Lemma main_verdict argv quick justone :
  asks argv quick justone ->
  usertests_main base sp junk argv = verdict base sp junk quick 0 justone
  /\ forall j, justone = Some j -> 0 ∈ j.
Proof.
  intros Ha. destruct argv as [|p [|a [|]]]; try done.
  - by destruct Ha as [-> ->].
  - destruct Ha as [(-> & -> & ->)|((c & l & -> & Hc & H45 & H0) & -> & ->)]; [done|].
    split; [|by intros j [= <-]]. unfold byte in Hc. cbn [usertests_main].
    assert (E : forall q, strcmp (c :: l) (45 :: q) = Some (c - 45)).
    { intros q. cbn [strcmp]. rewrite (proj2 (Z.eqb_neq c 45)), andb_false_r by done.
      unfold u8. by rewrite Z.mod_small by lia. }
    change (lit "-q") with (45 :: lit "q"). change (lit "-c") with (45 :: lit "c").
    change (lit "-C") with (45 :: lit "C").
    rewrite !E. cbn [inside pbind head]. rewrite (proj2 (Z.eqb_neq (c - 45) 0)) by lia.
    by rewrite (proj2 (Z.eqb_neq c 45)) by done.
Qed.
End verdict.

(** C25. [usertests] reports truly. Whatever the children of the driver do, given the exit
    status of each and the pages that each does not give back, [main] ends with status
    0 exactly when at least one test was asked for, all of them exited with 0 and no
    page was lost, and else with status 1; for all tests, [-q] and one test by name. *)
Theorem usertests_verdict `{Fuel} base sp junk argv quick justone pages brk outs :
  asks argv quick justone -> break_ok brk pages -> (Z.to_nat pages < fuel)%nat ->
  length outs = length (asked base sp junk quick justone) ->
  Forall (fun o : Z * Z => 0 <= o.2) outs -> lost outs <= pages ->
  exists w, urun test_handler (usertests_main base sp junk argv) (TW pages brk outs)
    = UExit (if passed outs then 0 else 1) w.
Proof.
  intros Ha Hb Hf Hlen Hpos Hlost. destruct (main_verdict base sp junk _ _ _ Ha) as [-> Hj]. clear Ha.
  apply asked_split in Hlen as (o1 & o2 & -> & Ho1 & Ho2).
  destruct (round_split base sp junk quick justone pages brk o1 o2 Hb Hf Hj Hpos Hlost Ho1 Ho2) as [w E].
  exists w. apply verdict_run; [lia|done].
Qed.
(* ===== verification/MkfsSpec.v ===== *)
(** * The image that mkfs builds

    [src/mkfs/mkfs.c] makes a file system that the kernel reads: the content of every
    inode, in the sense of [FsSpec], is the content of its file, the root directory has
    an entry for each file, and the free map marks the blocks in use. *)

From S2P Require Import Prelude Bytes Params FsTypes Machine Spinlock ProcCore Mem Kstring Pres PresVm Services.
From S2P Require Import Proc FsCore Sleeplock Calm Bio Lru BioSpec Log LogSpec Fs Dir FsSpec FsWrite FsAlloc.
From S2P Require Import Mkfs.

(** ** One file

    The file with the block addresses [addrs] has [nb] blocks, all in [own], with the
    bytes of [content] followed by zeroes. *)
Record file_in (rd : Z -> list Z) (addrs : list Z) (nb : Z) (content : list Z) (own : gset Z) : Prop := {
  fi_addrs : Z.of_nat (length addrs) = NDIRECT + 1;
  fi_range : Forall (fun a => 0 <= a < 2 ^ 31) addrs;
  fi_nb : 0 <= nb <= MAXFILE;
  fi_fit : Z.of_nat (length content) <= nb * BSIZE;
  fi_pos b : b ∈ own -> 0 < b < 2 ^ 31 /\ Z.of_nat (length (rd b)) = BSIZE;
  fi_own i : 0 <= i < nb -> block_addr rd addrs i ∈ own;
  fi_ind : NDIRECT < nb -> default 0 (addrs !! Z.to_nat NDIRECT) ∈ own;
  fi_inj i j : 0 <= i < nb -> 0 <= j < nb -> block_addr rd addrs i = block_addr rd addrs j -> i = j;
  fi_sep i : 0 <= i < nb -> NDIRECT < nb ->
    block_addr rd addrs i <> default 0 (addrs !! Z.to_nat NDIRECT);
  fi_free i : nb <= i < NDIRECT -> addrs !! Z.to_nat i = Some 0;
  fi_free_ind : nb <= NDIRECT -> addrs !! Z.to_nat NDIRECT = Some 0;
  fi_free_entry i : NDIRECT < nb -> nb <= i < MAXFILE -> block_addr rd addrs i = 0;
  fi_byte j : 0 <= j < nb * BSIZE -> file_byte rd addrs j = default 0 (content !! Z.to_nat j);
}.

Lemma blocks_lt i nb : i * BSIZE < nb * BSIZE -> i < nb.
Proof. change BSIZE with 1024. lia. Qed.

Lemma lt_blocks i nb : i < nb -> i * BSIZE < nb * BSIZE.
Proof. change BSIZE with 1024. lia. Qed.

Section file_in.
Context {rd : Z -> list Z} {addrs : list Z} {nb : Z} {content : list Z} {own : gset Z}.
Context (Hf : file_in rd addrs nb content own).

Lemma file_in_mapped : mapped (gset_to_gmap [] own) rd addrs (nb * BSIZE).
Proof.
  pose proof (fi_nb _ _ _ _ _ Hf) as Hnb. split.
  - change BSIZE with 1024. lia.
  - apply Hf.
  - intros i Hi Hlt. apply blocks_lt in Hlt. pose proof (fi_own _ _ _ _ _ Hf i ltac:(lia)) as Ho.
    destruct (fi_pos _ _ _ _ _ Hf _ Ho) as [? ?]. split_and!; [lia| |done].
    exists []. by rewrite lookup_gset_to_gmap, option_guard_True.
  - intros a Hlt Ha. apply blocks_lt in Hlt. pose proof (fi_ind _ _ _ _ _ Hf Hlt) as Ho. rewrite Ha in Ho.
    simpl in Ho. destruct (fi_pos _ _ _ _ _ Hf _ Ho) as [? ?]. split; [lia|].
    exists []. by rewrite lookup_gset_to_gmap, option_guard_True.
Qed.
■ ■ ■ ■ ■
* Instructions for the task
Please output all the lines above exactly as given.

* Solution to the exercise
Lemma main_verdict argv quick justone :
  asks argv quick justone ->
  usertests_main base sp junk argv = verdict base sp junk quick 0 justone
  /\ forall j, justone = Some j -> 0 ∈ j.
Proof.
  intros Ha. destruct argv as [|p [|a [|]]]; try done.
  - by destruct Ha as [-> ->].
  - destruct Ha as [(-> & -> & ->)|((c & l & -> & Hc & H45 & H0) & -> & ->)]; [done|].
    split; [|by intros j [= <-]]. unfold byte in Hc. cbn [usertests_main].
    assert (E : forall q, strcmp (c :: l) (45 :: q) = Some (c - 45)).
    { intros q. cbn [strcmp]. rewrite (proj2 (Z.eqb_neq c 45)), andb_false_r by done.
      unfold u8. by rewrite Z.mod_small by lia. }
    change (lit "-q") with (45 :: lit "q"). change (lit "-c") with (45 :: lit "c").
    change (lit "-C") with (45 :: lit "C").
    rewrite !E. cbn [inside pbind head]. rewrite (proj2 (Z.eqb_neq (c - 45) 0)) by lia.
    by rewrite (proj2 (Z.eqb_neq c 45)) by done.
Qed.
End verdict.

(** C25. [usertests] reports truly. Whatever the children of the driver do, given the exit
    status of each and the pages that each does not give back, [main] ends with status
    0 exactly when at least one test was asked for, all of them exited with 0 and no
    page was lost, and else with status 1; for all tests, [-q] and one test by name. *)
Theorem usertests_verdict `{Fuel} base sp junk argv quick justone pages brk outs :
  asks argv quick justone -> break_ok brk pages -> (Z.to_nat pages < fuel)%nat ->
  length outs = length (asked base sp junk quick justone) ->
  Forall (fun o : Z * Z => 0 <= o.2) outs -> lost outs <= pages ->
  exists w, urun test_handler (usertests_main base sp junk argv) (TW pages brk outs)
    = UExit (if passed outs then 0 else 1) w.
Proof.
  intros Ha Hb Hf Hlen Hpos Hlost. destruct (main_verdict base sp junk _ _ _ Ha) as [-> Hj]. clear Ha.
  apply asked_split in Hlen as (o1 & o2 & -> & Ho1 & Ho2).
  destruct (round_split base sp junk quick justone pages brk o1 o2 Hb Hf Hj Hpos Hlost Ho1 Ho2) as [w E].
  exists w. apply verdict_run; [lia|done].
Qed.
(* ===== verification/MkfsSpec.v ===== *)
(** * The image that mkfs builds

    [src/mkfs/mkfs.c] makes a file system that the kernel reads: the content of every
    inode, in the sense of [FsSpec], is the content of its file, the root directory has
    an entry for each file, and the free map marks the blocks in use. *)

From S2P Require Import Prelude Bytes Params FsTypes Machine Spinlock ProcCore Mem Kstring Pres PresVm Services.
From S2P Require Import Proc FsCore Sleeplock Calm Bio Lru BioSpec Log LogSpec Fs Dir FsSpec FsWrite FsAlloc.
From S2P Require Import Mkfs.

(** ** One file

    The file with the block addresses [addrs] has [nb] blocks, all in [own], with the
    bytes of [content] followed by zeroes. *)
Record file_in (rd : Z -> list Z) (addrs : list Z) (nb : Z) (content : list Z) (own : gset Z) : Prop := {
  fi_addrs : Z.of_nat (length addrs) = NDIRECT + 1;
  fi_range : Forall (fun a => 0 <= a < 2 ^ 31) addrs;
  fi_nb : 0 <= nb <= MAXFILE;
  fi_fit : Z.of_nat (length content) <= nb * BSIZE;
  fi_pos b : b ∈ own -> 0 < b < 2 ^ 31 /\ Z.of_nat (length (rd b)) = BSIZE;
  fi_own i : 0 <= i < nb -> block_addr rd addrs i ∈ own;
  fi_ind : NDIRECT < nb -> default 0 (addrs !! Z.to_nat NDIRECT) ∈ own;
  fi_inj i j : 0 <= i < nb -> 0 <= j < nb -> block_addr rd addrs i = block_addr rd addrs j -> i = j;
  fi_sep i : 0 <= i < nb -> NDIRECT < nb ->
    block_addr rd addrs i <> default 0 (addrs !! Z.to_nat NDIRECT);
  fi_free i : nb <= i < NDIRECT -> addrs !! Z.to_nat i = Some 0;
  fi_free_ind : nb <= NDIRECT -> addrs !! Z.to_nat NDIRECT = Some 0;
  fi_free_entry i : NDIRECT < nb -> nb <= i < MAXFILE -> block_addr rd addrs i = 0;
  fi_byte j : 0 <= j < nb * BSIZE -> file_byte rd addrs j = default 0 (content !! Z.to_nat j);
}.

Lemma blocks_lt i nb : i * BSIZE < nb * BSIZE -> i < nb.
Proof. change BSIZE with 1024. lia. Qed.

Lemma lt_blocks i nb : i < nb -> i * BSIZE < nb * BSIZE.
Proof. change BSIZE with 1024. lia. Qed.

Section file_in.
Context {rd : Z -> list Z} {addrs : list Z} {nb : Z} {content : list Z} {own : gset Z}.
Context (Hf : file_in rd addrs nb content own).

Lemma file_in_mapped : mapped (gset_to_gmap [] own) rd addrs (nb * BSIZE).
Proof.
  pose proof (fi_nb _ _ _ _ _ Hf) as Hnb. split.
  - change BSIZE with 1024. lia.
  - apply Hf.
  - intros i Hi Hlt. apply blocks_lt in Hlt. pose proof (fi_own _ _ _ _ _ Hf i ltac:(lia)) as Ho.
    destruct (fi_pos _ _ _ _ _ Hf _ Ho) as [? ?]. split_and!; [lia| |done].
    exists []. by rewrite lookup_gset_to_gmap, option_guard_True.
  - intros a Hlt Ha. apply blocks_lt in Hlt. pose proof (fi_ind _ _ _ _ _ Hf Hlt) as Ho. rewrite Ha in Ho.
    simpl in Ho. destruct (fi_pos _ _ _ _ _ Hf _ Ho) as [? ?]. split; [lia|].
    exists []. by rewrite lookup_gset_to_gmap, option_guard_True.
Qed.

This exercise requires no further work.